PROVIDED MATERIAL:
(* ===== verification/_CoqProject ===== *)
-Q . S2P
Prelude.v
PyUuid.v
Namespaces.v
AclTypes.v
AclCache.v
AclEvaluator.v
AclRefinement.v
AclWalls.v
AclGuarantees.v
AclBinding.v
AclCoherence.v
AclAuthorize.v
AclDescriptors.v
AclDelegation.v
CircuitBreaker.v
CasStore.v
KvProtocol.v
TokenBucket.v
Lease.v
LeaseExclusion.v
DistributedCounter.v
ReplayGuard.v
ReplaySystem.v
ToolSchema.v
Retention.v
Reschedule.v
JobStore.v
JobTick.v
CasMutate.v
Subjects.v
Permissions.v
PodPolicy.v
PodIsolation.v
ServiceSubjects.v
ResultDelivery.v
EpochClient.v
EpochListener.v
ExpiringRows.v
WindowedCounter.v
Denylists.v
Idempotency.v
FlushOrder.v
WriteBuffer.v
CoalescedRun.v
SourceToken.v
Keyset.v
ClientIp.v
PosixGlob.v
FileAccess.v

TASK DESCRIPTION:
Would you set down, word for word, the lines from the opening of the entries above through the line with "WriteBuffer.v", both included, and no others?

ANSWER TO THE EXERCISE:
(* ===== verification/_CoqProject ===== *)
-Q . S2P
Prelude.v
PyUuid.v
Namespaces.v
AclTypes.v
AclCache.v
AclEvaluator.v
AclRefinement.v
AclWalls.v
AclGuarantees.v
AclBinding.v
AclCoherence.v
AclAuthorize.v
AclDescriptors.v
AclDelegation.v
CircuitBreaker.v
CasStore.v
KvProtocol.v
TokenBucket.v
Lease.v
LeaseExclusion.v
DistributedCounter.v
ReplayGuard.v
ReplaySystem.v
ToolSchema.v
Retention.v
Reschedule.v
JobStore.v
JobTick.v
CasMutate.v
Subjects.v
Permissions.v
PodPolicy.v
PodIsolation.v
ServiceSubjects.v
ResultDelivery.v
EpochClient.v
EpochListener.v
ExpiringRows.v
WindowedCounter.v
Denylists.v
Idempotency.v
FlushOrder.v
WriteBuffer.v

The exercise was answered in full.